The problem: The reply should contain each record below, returned exactly as given.

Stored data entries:
Lemma quiet_observe holder scope first observed :
  quiet (fun env l => cl_observe_demand env holder LaneScaleSet scope first (observed env) l).
Proof.
  intros env l O. destruct (law_observe env holder LaneScaleSet scope first (observed env) l O). eauto.
Qed.
Lemma quiet_cancel holder : quiet (fun env l => cl_cancel_demand env holder l).
Proof. intros env l O. destruct (law_cancel env holder l O). eauto. Qed.
Lemma quiet_transition holder st g t : quiet (fun env l => cl_transition env holder st g t l).
Proof. intros env l O. destruct (law_transition env holder st g t l O). eauto. Qed.
Lemma quiet_release holder t target : quiet (fun env l => cl_release_staged env holder t target l).
Proof.
  intros env l O. pose proof (law_release env holder t target l O) as R.
  destruct (cl_release_staged env holder t target l) as [l' r]. destruct R as (O' & H & R).
  split; [done|]. intros h. cbn. destruct (decide (h = holder)) as [->|N].
  - destruct r as [[]|]; destruct_and?; subst; auto.
  - left. by apply H.
Qed.

Lemma safe_on_lane {A R} (f : W -> W * R) (k : R -> cprog A) :
  (forall r, safe_prog (k r)) -> safe_prog (OnLane f k).
Proof.
  intros K w S l Rl. split; [by apply safe_others|]. apply K.
  destruct (safe_others _ _ S Rl) as [O G C Kp]. by split.
Qed.

(** ** Postconditions of successful runs *)

Definition okay {A} (P : A -> world -> Prop) (r : result A ScaleError) (w : world) : Prop :=
  match r with Ok a => P a w | Err _ => True end.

Exercise solution:
Lemma quiet_observe holder scope first observed :
  quiet (fun env l => cl_observe_demand env holder LaneScaleSet scope first (observed env) l).
Proof.
  intros env l O. destruct (law_observe env holder LaneScaleSet scope first (observed env) l O). eauto.
Qed.
Lemma quiet_cancel holder : quiet (fun env l => cl_cancel_demand env holder l).
Proof. intros env l O. destruct (law_cancel env holder l O). eauto. Qed.
Lemma quiet_transition holder st g t : quiet (fun env l => cl_transition env holder st g t l).
Proof. intros env l O. destruct (law_transition env holder st g t l O). eauto. Qed.
Lemma quiet_release holder t target : quiet (fun env l => cl_release_staged env holder t target l).
Proof.
  intros env l O. pose proof (law_release env holder t target l O) as R.
  destruct (cl_release_staged env holder t target l) as [l' r]. destruct R as (O' & H & R).
  split; [done|]. intros h. cbn. destruct (decide (h = holder)) as [->|N].
  - destruct r as [[]|]; destruct_and?; subst; auto.
  - left. by apply H.
Qed.

Lemma safe_on_lane {A R} (f : W -> W * R) (k : R -> cprog A) :
  (forall r, safe_prog (k r)) -> safe_prog (OnLane f k).
Proof.
  intros K w S l Rl. split; [by apply safe_others|]. apply K.
  destruct (safe_others _ _ S Rl) as [O G C Kp]. by split.
Qed.

(** ** Postconditions of successful runs *)

Definition okay {A} (P : A -> world -> Prop) (r : result A ScaleError) (w : world) : Prop :=
  match r with Ok a => P a w | Err _ => True end.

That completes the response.